» Work order: Copy out, precisely as given, the lines from the line with "pose proof (memcpy_inside" to the end of the entries that follow.

Collection entries

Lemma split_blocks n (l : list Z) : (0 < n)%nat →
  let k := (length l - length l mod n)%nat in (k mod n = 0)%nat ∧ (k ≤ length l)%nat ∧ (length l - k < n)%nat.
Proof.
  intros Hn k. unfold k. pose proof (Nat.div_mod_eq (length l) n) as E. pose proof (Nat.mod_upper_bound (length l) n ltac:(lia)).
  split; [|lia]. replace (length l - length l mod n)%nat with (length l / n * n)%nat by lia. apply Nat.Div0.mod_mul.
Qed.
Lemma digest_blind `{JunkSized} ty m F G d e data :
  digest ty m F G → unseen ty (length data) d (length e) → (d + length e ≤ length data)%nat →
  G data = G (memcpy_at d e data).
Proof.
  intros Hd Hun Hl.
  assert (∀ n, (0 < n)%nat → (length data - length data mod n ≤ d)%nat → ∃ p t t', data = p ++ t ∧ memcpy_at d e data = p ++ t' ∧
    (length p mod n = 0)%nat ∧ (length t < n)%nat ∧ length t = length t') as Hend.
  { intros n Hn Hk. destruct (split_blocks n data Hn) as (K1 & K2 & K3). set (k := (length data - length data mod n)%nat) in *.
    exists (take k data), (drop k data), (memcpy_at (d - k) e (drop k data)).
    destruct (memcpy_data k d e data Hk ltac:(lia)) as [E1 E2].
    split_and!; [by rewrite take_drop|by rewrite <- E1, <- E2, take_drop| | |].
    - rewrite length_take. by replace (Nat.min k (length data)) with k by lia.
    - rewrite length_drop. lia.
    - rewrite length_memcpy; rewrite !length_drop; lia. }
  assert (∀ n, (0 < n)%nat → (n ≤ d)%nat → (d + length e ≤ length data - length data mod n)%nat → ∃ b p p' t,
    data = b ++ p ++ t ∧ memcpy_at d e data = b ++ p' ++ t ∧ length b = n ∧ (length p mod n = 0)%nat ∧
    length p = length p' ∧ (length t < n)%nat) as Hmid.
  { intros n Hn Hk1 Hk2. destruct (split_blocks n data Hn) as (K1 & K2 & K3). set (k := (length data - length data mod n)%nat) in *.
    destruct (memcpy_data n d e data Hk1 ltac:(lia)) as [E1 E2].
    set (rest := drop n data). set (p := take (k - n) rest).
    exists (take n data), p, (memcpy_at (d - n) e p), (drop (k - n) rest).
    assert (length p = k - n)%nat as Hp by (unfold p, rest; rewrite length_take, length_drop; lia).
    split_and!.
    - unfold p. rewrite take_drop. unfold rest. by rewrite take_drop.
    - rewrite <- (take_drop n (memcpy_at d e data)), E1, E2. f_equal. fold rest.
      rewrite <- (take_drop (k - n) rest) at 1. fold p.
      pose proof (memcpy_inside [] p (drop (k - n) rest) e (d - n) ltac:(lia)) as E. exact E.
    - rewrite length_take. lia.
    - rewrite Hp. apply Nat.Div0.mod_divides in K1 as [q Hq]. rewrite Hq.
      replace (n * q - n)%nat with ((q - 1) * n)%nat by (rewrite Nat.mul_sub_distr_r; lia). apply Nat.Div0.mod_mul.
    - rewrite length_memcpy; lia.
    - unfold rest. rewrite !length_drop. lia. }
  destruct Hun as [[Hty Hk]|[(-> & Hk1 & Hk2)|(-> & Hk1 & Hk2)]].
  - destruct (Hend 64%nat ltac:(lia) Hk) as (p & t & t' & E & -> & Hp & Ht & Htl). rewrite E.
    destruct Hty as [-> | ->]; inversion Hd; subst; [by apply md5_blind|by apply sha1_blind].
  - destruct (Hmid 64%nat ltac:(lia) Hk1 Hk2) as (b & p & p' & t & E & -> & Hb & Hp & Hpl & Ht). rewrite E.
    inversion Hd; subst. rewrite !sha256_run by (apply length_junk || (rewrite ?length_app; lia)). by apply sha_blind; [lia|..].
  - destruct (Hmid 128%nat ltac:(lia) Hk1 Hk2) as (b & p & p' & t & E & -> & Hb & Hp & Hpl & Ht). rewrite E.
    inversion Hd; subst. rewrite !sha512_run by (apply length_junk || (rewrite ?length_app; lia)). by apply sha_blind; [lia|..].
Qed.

» Solution below:
      pose proof (memcpy_inside [] p (drop (k - n) rest) e (d - n) ltac:(lia)) as E. exact E.
    - rewrite length_take. lia.
    - rewrite Hp. apply Nat.Div0.mod_divides in K1 as [q Hq]. rewrite Hq.
      replace (n * q - n)%nat with ((q - 1) * n)%nat by (rewrite Nat.mul_sub_distr_r; lia). apply Nat.Div0.mod_mul.
    - rewrite length_memcpy; lia.
    - unfold rest. rewrite !length_drop. lia. }
  destruct Hun as [[Hty Hk]|[(-> & Hk1 & Hk2)|(-> & Hk1 & Hk2)]].
  - destruct (Hend 64%nat ltac:(lia) Hk) as (p & t & t' & E & -> & Hp & Ht & Htl). rewrite E.
    destruct Hty as [-> | ->]; inversion Hd; subst; [by apply md5_blind|by apply sha1_blind].
  - destruct (Hmid 64%nat ltac:(lia) Hk1 Hk2) as (b & p & p' & t & E & -> & Hb & Hp & Hpl & Ht). rewrite E.
    inversion Hd; subst. rewrite !sha256_run by (apply length_junk || (rewrite ?length_app; lia)). by apply sha_blind; [lia|..].
  - destruct (Hmid 128%nat ltac:(lia) Hk1 Hk2) as (b & p & p' & t & E & -> & Hb & Hp & Hpl & Ht). rewrite E.
    inversion Hd; subst. rewrite !sha512_run by (apply length_junk || (rewrite ?length_app; lia)). by apply sha_blind; [lia|..].
Qed.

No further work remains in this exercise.